There's been a large decline in North American bats across the East Coast, said Hall. White-nose syndrome, an emerging fungal disease, has killed more than six million bats in the United States and Canada since 2007, according to the U.S. Geological Survey.

Bats often roost in dead or dying trees, Hall said. Since those can be chopped down or fall at any time, the stability bat boxes offer is a welcome change.

"They like to keep their options open," Hall said. "If they discover one of these things near an existing roost, then they might make that part of their rotation or settle into it permanently. A lot of times they feel like a bat house on a nice, solid pole doesn't feel like it's going anywhere. A lot of times they'll just settle into it for the whole season."

There are also other benefits, said Hall. Though there's a stigma surrounding bats, they can have an impact on local insect populations. The boxes will mainly be used by a species called the big brown bat, which can consume up to 3,000 mosquito-size flying insects a night. A nursing mother bat can eat even more: up to 4,500 insects a night. These insects include cucumber beetles, leaf hoppers, termites, ants, roaches, corn ear worms, grasshoppers and mosquitoes. Multiply that times 50 to 100, and these boxes can have an impact on local pest bug populations, Hall said.

The educational benefit of the program is crucial, said Hall.

"They're a great learning opportunity for people to understand a little bit more about bats and to think, 'Maybe they are good neighbors,' rather than these spooky creatures that we're taught to distrust and be afraid of," she said. "The more people that see that as a positive, the more benefits we as a society will bring to bats in general.

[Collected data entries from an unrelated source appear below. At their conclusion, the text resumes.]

(* ===== verification/Worker.v ===== *)
(** * UDP workers (worker/worker.go: Worker)

    The receive loop of one SO_REUSEPORT socket: every datagram of a receive
    batch is dispatched, then the coalescing buffer is packed and the egress
    flushed, before the next receive reuses the buffers. *)

From S2P Require Import Prelude Common Chains BatchWriter RetryTee Coal Egress RateLimit Machine Forwarder Beef Coalesce Dispatch Lane.

Definition RecvBufSize : Z := 65536.
Definition DefaultRecvBufBytes : Z := 4 * 1024 * 1024.
Definition DefaultRecvBatch : Z := 32.

(** The fields a worker's loop reads; the forwarder, the interfaces and the
    tee addresses, which it only passes on when it opens its egress, are
    arguments of the operations that use them. *)
Record Worker := mkWorker {
  wk_id : Z; wk_rec : bool; wk_recvBatch : Z; wk_recvBufBytes : Z; wk_class : IngressClass }.

#[export] Instance eta_Worker : EtaExpand Worker := {| eta_of := λ x,
  mkWorker (wk_id x) (wk_rec x) (wk_recvBatch x) (wk_recvBufBytes x) (wk_class x) |}.

Definition NewWorker (id : Z) (rec : bool) : Worker :=
  mkWorker id rec DefaultRecvBatch DefaultRecvBufBytes IngressPrivileged.

Definition SetRecvBatch (n : Z) (wk : Worker) : Worker := wk <| wk_recvBatch := if n <? 1 then 1 else n |>.
Definition SetRecvBufBytes (n : Z) (wk : Worker) : Worker := if n <? 1 then wk else wk <| wk_recvBufBytes := n |>.
Definition SetIngressClass (c : IngressClass) (wk : Worker) : Worker := wk <| wk_class := c |>.

(** A received datagram: its sender and the bytes of its slot's buffer it
    filled. *)
Record Datagram := mkDatagram { dg_src : option NetAddr; dg_data : bytes }.

(** What [ReadBatch] returns; an error is either that of a closed socket or
    another one. *)
Inductive Recv := Received (ds : list Datagram) | RecvClosed | RecvError.

(** The errors a receive or an accept can end with, as far as [isClosedErr]
    looks: a chain of wrapped errors ending in an errno or not. *)
Inductive GoErr := ErrClosed | GErrno (code : Z) | GWrap (e : GoErr) | GLeaf (msg : string).

Definition EBADF : Z := 9.
Definition EINVAL : Z := 22.

(** [errors.Is(err, net.ErrClosed)]. *)
Fixpoint is_net_closed (e : GoErr) : bool :=
  match e with ErrClosed => true | GWrap e => is_net_closed e | _ => false end.

Definition unwrap (e : GoErr) : option GoErr := match e with GWrap e => Some e | _ => None end.

Fixpoint isErrno (e : GoErr) (target : Z) : bool :=
  match e with
  | GErrno code => code =? target
  | GWrap e => isErrno e target
  | _ => false
  end.

Definition isClosedErr (err : option GoErr) : bool :=
  match err with
  | None => false
  | Some e => is_net_closed e || isErrno e EBADF || isErrno e EINVAL
  end.

Section Run.
Context {SC : ShardCommon} {RT : GoRuntime} {K : Kernel}.
Context (fw : Settings) (wk : Worker).

Definition worker_record (ev : string → Event) (h : Host ()) : Host () :=
  match w_egr (h_world h) with
  | Some e => match e_targets e with t :: _ => lane_record (wk_rec wk) (ev t) h | [] => h end
  | None => h
  end.

Definition worker_datagram (d : Datagram) (h : Host ()) : option (Host ()) :=
  let n := Zlen (dg_data d) in
  if n =? RecvBufSize then Some (worker_record (λ t, EvPacketDropped t (wk_id wk) "truncated") h)
  else
    lift (DispatchClass fw (dg_data d) (dg_src d) (wk_id wk) (wk_class wk))
      (worker_record (λ t, EvPacketReceived t (wk_id wk) n) h).

Fixpoint worker_datagrams (ds : list Datagram) (h : Host ()) : option (Host ()) :=
  match ds with
  | [] => Some h
  | d :: ds => h ← worker_datagram d h; worker_datagrams ds h
  end.

(** One receive batch. *)
Definition worker_batch (ds : list Datagram) (h : Host ()) : option (Host ()) :=
  h ← worker_datagrams ds h;
  h ← lift (FlushCoalesced fw (wk_id wk)) h;
  egr_Flush h.

(** The receive loop over what the socket returns until it is closed. *)
Fixpoint worker_loop (rs : list Recv) (h : Host ()) : option (Host ()) :=
  match rs with
  | [] | RecvClosed :: _ => Some h
  | RecvError :: rs => worker_loop rs (worker_record (λ t, EvIngressError t (wk_id wk)) h)
  | Received ds :: rs => h ← worker_batch ds h; worker_loop rs h
  end.

(** The egress of a worker, with the tees that could be dialled. *)
Definition udp_egress (targets : list string) (tee mirror : option UDPAddr) : Egress :=
  let e := NewEgress (Some (s_fragDataSize fw, s_coalesce fw, s_coalesceMaxMembers fw)) targets
    (wk_recvBatch wk) (wk_rec wk) in
  let e := match tee with Some a => EnableRetryTee a true e | None => e end in
  match mirror with Some a => EnableLocalMirror a true e | None => e end.

(** [Run] once its sockets are open: the loop, then the deferred calls, the
    mirror and the tee closed before the last flush. *)
Definition worker_Run (rs : list Recv) (h : Host ()) : option (Host ()) :=
  h ← worker_loop rs h;
  let close := λ e, e <| e_mirror ::= fmap tee_close |> <| e_tee ::= fmap tee_close |> in
  egr_Flush (h <| h_world ::= λ w, w <| w_egr ::= fmap close |> |>).
End Run.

People putting up bat houses of their own, or deciding to manage their own land better for wildlife. Or if there's a homeowner that discovers a colony in their attic and they need to deal with that, they'll realize that bats are beneficial and they'll handle the situation properly, rather than lethally or by other means."

That's why the authority travels to local schools to discuss the importance of environmental sustainability. With their mascot Farley the Fox in tow, agency officials discuss environmental issues, as well as help plant trees for Arbor Day and set up butterfly boxes.

"Our goal is making sure: Education first," said Marchese. "We're trying to make the program contagious. We'd like to see other agencies try the same thing."